L'Algérie a clôturé sa participation aux Jeux méditerranéens de 2026 à Tarente, avec un bilan qualifié d'exceptionnel par les observateurs, se classant à la neuvième place du classement général avec un total de 40 médailles de toutes catégories, un résultat qui constitue la meilleure performance de l'Algérie à l'étranger depuis le début de sa participation à cette manifestation.
La dernière journée des compétitions a vu le coureur Saïd Amara remporter la médaille d’or du 10 000 mètres, tandis que le boxeur Mehdi Boulossa s’est imposé face à son adversaire égyptien Youssef Abdelaziz lors du combat final sur un score de 4 à 2, Mohamed Saif Boukartaba a quant à lui remporté une médaille d’argent au semi-marathon.
Amara a dominé la course du début à la fin sur la piste italienne, offrant ainsi à la Fédération algérienne d’athlétisme l’un des derniers titres de l’édition. Ce sacre vient renforcer la série de bons résultats obtenus par les athlètes de cette discipline tout au long des Jeux, puisque Jamal Sajati avait déjà remporté la médaille d’or du 800 mètres avec une assurance digne des meilleurs coureurs mondiaux sur cette distance, et Yasser Triki avait remporté le triple saut dès ses premiers essais.
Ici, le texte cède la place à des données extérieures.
(* ===== verification/JsConvert.v ===== *)
(** Conversions of the language that several components share: [Number(v)] of a JSON value,
    [String(v ?? d)] of a property, and the stable [Array.prototype.sort].

    [Number(v)] is exact on the integers of [Json] and on the values that are not finite; a
    string that denotes a fraction, an exponent or an unsafe integer is outside the model
    and is reported as such. *)
From S2P Require Import Prelude JsString Sql Json JsonText.

Module JsConvert.
Import JsonText.

Inductive conversion_error := TypeError | OutsideModel.

(** A number: an integer, or [NaN], [Infinity], [-Infinity] by its text. *)
Inductive number := Finite (z : Z) | NonFinite (text : jsstr).
#[global] Instance number_eq_dec : EqDecision number.
Proof. solve_decision. Defined.

Definition is_radix_digit (base c : Z) : bool :=
  match hex_value c with Some v => v <? base | None => false end.

Definition radix_value (base : Z) (s : jsstr) : Z :=
  fold_left (fun acc c => acc * base + default 0 (hex_value c)) s 0.

Definition safe (z : Z) : result conversion_error number :=
  if Z.abs z <=? MAX_SAFE_INTEGER then Ok (Finite z) else Throw OutsideModel.

(** An unsigned decimal literal: digits with a fraction or an exponent are outside. *)
Definition decimal_number (neg : bool) (s : jsstr) : result conversion_error number :=
  let '(ds, r) := span_digits s in
  match r with
  | [] => if bool_decide (ds = []) then Ok (NonFinite (js "NaN"))
          else safe (if neg then - digits 0 ds else digits 0 ds)
  | _ =>
      let '(fraction, r1) := match r with
                             | c :: r' => if c =? 46 then let '(fs, r'') := span_digits r' in (fs, r'') else ([], r)
                             | [] => ([], [])
                             end in
      if bool_decide (ds = []) && bool_decide (fraction = []) then Ok (NonFinite (js "NaN"))
      else match read_exponent r1 with
           | Ok (_, []) => Throw OutsideModel
           | _ => Ok (NonFinite (js "NaN"))
           end
  end.

(** [StringToNumber] *)
Definition string_to_number (s : jsstr) : result conversion_error number :=
  let s := trim s in
  let radix (base : Z) (ds : jsstr) :=
    if negb (bool_decide (ds = [])) && forallb (is_radix_digit base) ds then safe (radix_value base ds)
    else Ok (NonFinite (js "NaN")) in
  match s with
  | [] => Ok (Finite 0)
  | 48 :: c :: ds =>
      if (c =? 120) || (c =? 88) then radix 16 ds
      else if (c =? 111) || (c =? 79) then radix 8 ds
      else if (c =? 98) || (c =? 66) then radix 2 ds
      else decimal_number false s
  | c :: r =>
      let '(neg, body) := if c =? 45 then (true, r) else if c =? 43 then (false, r) else (false, s) in
      if bool_decide (body = js "Infinity")
      then Ok (NonFinite (if neg then js "-Infinity" else js "Infinity"))
      else decimal_number neg body
  end.

(** [Number(v)]; an array or object goes through its string. *)
Definition to_number (v : Json) : result conversion_error number :=
  match v with
  | JNull => Ok (Finite 0)
  | JBool b => Ok (Finite (if b then 1 else 0))
  | JNum z => Ok (Finite z)
  | JStr s => string_to_number s
  | JArr _ | JObj _ =>
      match to_string v with Some s => string_to_number s | None => Throw TypeError end
  end.

(** [String(v)] *)
Definition String_of (v : Json) : result conversion_error jsstr :=
  match to_string v with Some s => Ok s | None => Throw TypeError end.

(** [v ?? d] of an optional property. *)
Definition nullish (o : option Json) (d : Json) : Json :=
  match o with None | Some JNull => d | Some v => v end.

(** [v != null] *)
Definition present (o : option Json) : option Json :=
  match o with None | Some JNull => None | Some v => Some v end.

Definition is_null (v : Json) : bool := match v with JNull => true | _ => false end.

(** [v != null ? f(v) : undefined] *)
Definition opt_conv {A} (f : Json -> result conversion_error A) (o : option Json)
    : result conversion_error (option A) :=
  match present o with None => Ok None | Some v => let? x := f v in Ok (Some x) end.

(** A string property that is not empty: [typeof v === "string" && v.length > 0 ? v : ...]. *)
Definition nonempty_str (o : option Json) : option jsstr :=
  match o with Some (JStr ((_ :: _) as s)) => Some s | _ => None end.

(** A stable sort. *)
Fixpoint insert_by {A} (le : A -> A -> bool) (x : A) (l : list A) : list A :=
  match l with [] => [x] | y :: l' => if le x y then x :: l else y :: insert_by le x l' end.
Definition sort_by {A} (le : A -> A -> bool) (l : list A) : list A := foldr (insert_by le) [] l.

(** The default order of [sort] on strings: by UTF-16 code units. *)
Definition unit_le (a b : jsstr) : bool := bool_decide (lex_le a b).

(** The UTC calendar of [Date]: year, month (1 to 12) and day of a day number. *)
Definition civil_of_day (day : Z) : Z * Z * Z :=
  let z := day + 719468 in
  let era := z / 146097 in
  let doe := z mod 146097 in
  let yoe := (doe - doe / 1460 + doe / 36524 - doe / 146096) / 365 in
  let doy := doe - (365 * yoe + yoe / 4 - yoe / 100) in
  let mp := (5 * doy + 2) / 153 in
  let d := doy - (153 * mp + 2) / 5 + 1 in
  let m := if mp <? 10 then mp + 3 else mp - 9 in
  (yoe + era * 400 + (if m <=? 2 then 1 else 0), m, d).

(** Time values beyond this are invalid dates. *)
Definition MAX_TIME : Z := 8640000000000000.

Example number_of_decimal : string_to_number (js " -12 ") = Ok (Finite (-12)).
Proof. vm_compute. reflexivity. Qed.
Example number_of_hex : string_to_number (js "0x1F") = Ok (Finite 31).
Proof. vm_compute. reflexivity. Qed.
Example number_of_word : string_to_number (js "p1") = Ok (NonFinite (js "NaN")).
Proof. vm_compute. reflexivity. Qed.
Example number_of_fraction : string_to_number (js ".5e3") = Throw OutsideModel.
Proof. vm_compute. reflexivity. Qed.

Example civil_epoch : civil_of_day 0 = (1970, 1, 1).
Proof. reflexivity. Qed.
Example civil_leap_day : civil_of_day 11016 = (2000, 2, 29).
Proof. reflexivity. Qed.
Example civil_century : civil_of_day (-25509) = (1900, 2, 28).
Proof. reflexivity. Qed.

Section sorting.
Context {A : Type} (le : A -> A -> bool).

Lemma insert_by_perm x l : insert_by le x l ≡ₚ x :: l.
Proof.
  induction l as [|y l IH]; cbn [insert_by]; [done|]. destruct (le x y); [done|].
  rewrite IH. apply Permutation_swap.
Qed.

Lemma sort_by_perm l : sort_by le l ≡ₚ l.
Proof.
  induction l as [|x l IH]; [done|]. change (sort_by le (x :: l)) with (insert_by le x (sort_by le l)).
  rewrite insert_by_perm. by constructor.
Qed.

Context (total : forall x y, le x y = true \/ le y x = true)
  (trans : forall x y z, le x y = true -> le y z = true -> le x z = true).

Lemma insert_by_sorted x l :
  StronglySorted (fun x y => le x y = true) l ->
  StronglySorted (fun x y => le x y = true) (insert_by le x l).
Proof.
  induction 1 as [|y l Hs IH Hy]; cbn [insert_by]; [repeat constructor|].
  destruct (le x y) eqn:E.
  - constructor; [by constructor|]. constructor; [done|].
    eapply Forall_impl; [exact Hy|]. intros z. by apply trans.
  - constructor; [done|]. rewrite insert_by_perm. constructor; [|done].
    destruct (total x y); congruence.
Qed.

Lemma sort_by_sorted l : StronglySorted (fun x y => le x y = true) (sort_by le l).
Proof. induction l as [|x l IH]; [constructor|]. by apply insert_by_sorted. Qed.

(** Lists with the same elements sort alike when only equal elements tie. *)
Lemma sort_by_unique (antisym : forall x y, le x y = true -> le y x = true -> x = y) l l' :
  sort_by le l = sort_by le l' <-> l ≡ₚ l'.
Proof.
  split; [intros E; rewrite <- (sort_by_perm l), E; apply sort_by_perm|]. intros Hp.
  assert (Ha : AntiSymm (=) (fun x y => le x y = true)) by exact antisym.
  apply (StronglySorted_unique (fun x y => le x y = true)); try apply sort_by_sorted.
  by rewrite !sort_by_perm.
Qed.
End sorting.

Lemma unit_le_total a b : unit_le a b = true \/ unit_le b a = true.
Proof.
  unfold unit_le. destruct (lex_le_total a b) as [H|H]; [left|right]; by apply bool_decide_eq_true.
Qed.
Lemma unit_le_trans a b c : unit_le a b = true -> unit_le b c = true -> unit_le a c = true.
Proof. unfold unit_le. rewrite !bool_decide_eq_true. apply lex_le_trans. Qed.
Lemma unit_le_antisym a b : unit_le a b = true -> unit_le b a = true -> a = b.
Proof. unfold unit_le. rewrite !bool_decide_eq_true. apply lex_le_antisym. Qed.

End JsConvert.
Quant au semi-marathon, Boukartaba s’est maintenu en tête du peloton de tête jusqu’au dernier souffle avant de perdre la deuxième place dans les derniers mètres, décrochant ainsi la médaille d’argent.
Ce bilan de 40 médailles (13 d’or, 8 d’argent, 19 de bronze) est le deuxième meilleur de l’histoire de la participation de l’Algérie aux Jeux méditerranéens, dépassé uniquement par l’édition d’Oran 2022 qui s’était déroulée sur son sol et devant son public. Cependant, la valeur de cet exploit réside dans le fait qu’il a été réalisé à l’étranger, où la délégation algérienne n’a pas pu compter sur l’avantage du terrain et du public, ce qui confère à cette neuvième place une importance particulière dans une compétition où les pays européens sont nettement plus nombreux.
Le coup d’envoi a été donné en force dès les premiers jours, lorsque le lutteur Abdelkrim Farqat a offert à l’Algérie sa première médaille d’or en lutte gréco-romaine après sa victoire écrasante 10-1 face à son adversaire égyptien, ce qui a libéré le reste de la délégation.
On ne peut évoquer les Jeux de Tarente sans mentionner la star de la gymnastique Kayla Nimour, championne olympique, qui a ajouté de nouveaux titres à son palmarès déjà bien fourni sur les agrès italiens, notamment au concours général, aux barres asymétriques et à la poutre, renforçant ainsi la place de la gymnastique comme l’une des principales sources de médailles pour l’Algérie.
L’équipe nationale n’a pas été en reste, puisque l’équipe algérienne des moins de 21 ans a remporté le titre de football après s’être imposée en finale face à la Tunisie sur le score de 2-0, réalisant ainsi un parcours sans faute, sans aucune défaite. Ce titre constitue un véritable coup de pouce pour une génération que les observateurs suivent de près sur la voie menant à l'équipe première.
Les médailles de l’Algérie se répartissent sur plusieurs disciplines : l’équipe de basket-ball 3×3 est ainsi montée sur le podium après avoir battu la Turquie, ce qui confirme l’essor des sports collectifs moins connus. Les dix-neuf médailles de bronze reflètent la capacité de la délégation à se hisser jusqu’aux phases finales dans différentes compétitions, même lorsqu’elle ne remporte pas l’or, ce qui témoigne de la bonne santé générale du sport algérien.
Tous les regards se tournent désormais vers la mise à profit de ces bons résultats lors des prochaines compétitions, puisque de nombreux champions de Tarente figurent parmi les favoris pour les prochains rendez-vous continentaux et mondiaux, avec en ligne de mire les Jeux Olympiques de San Francisco 2028.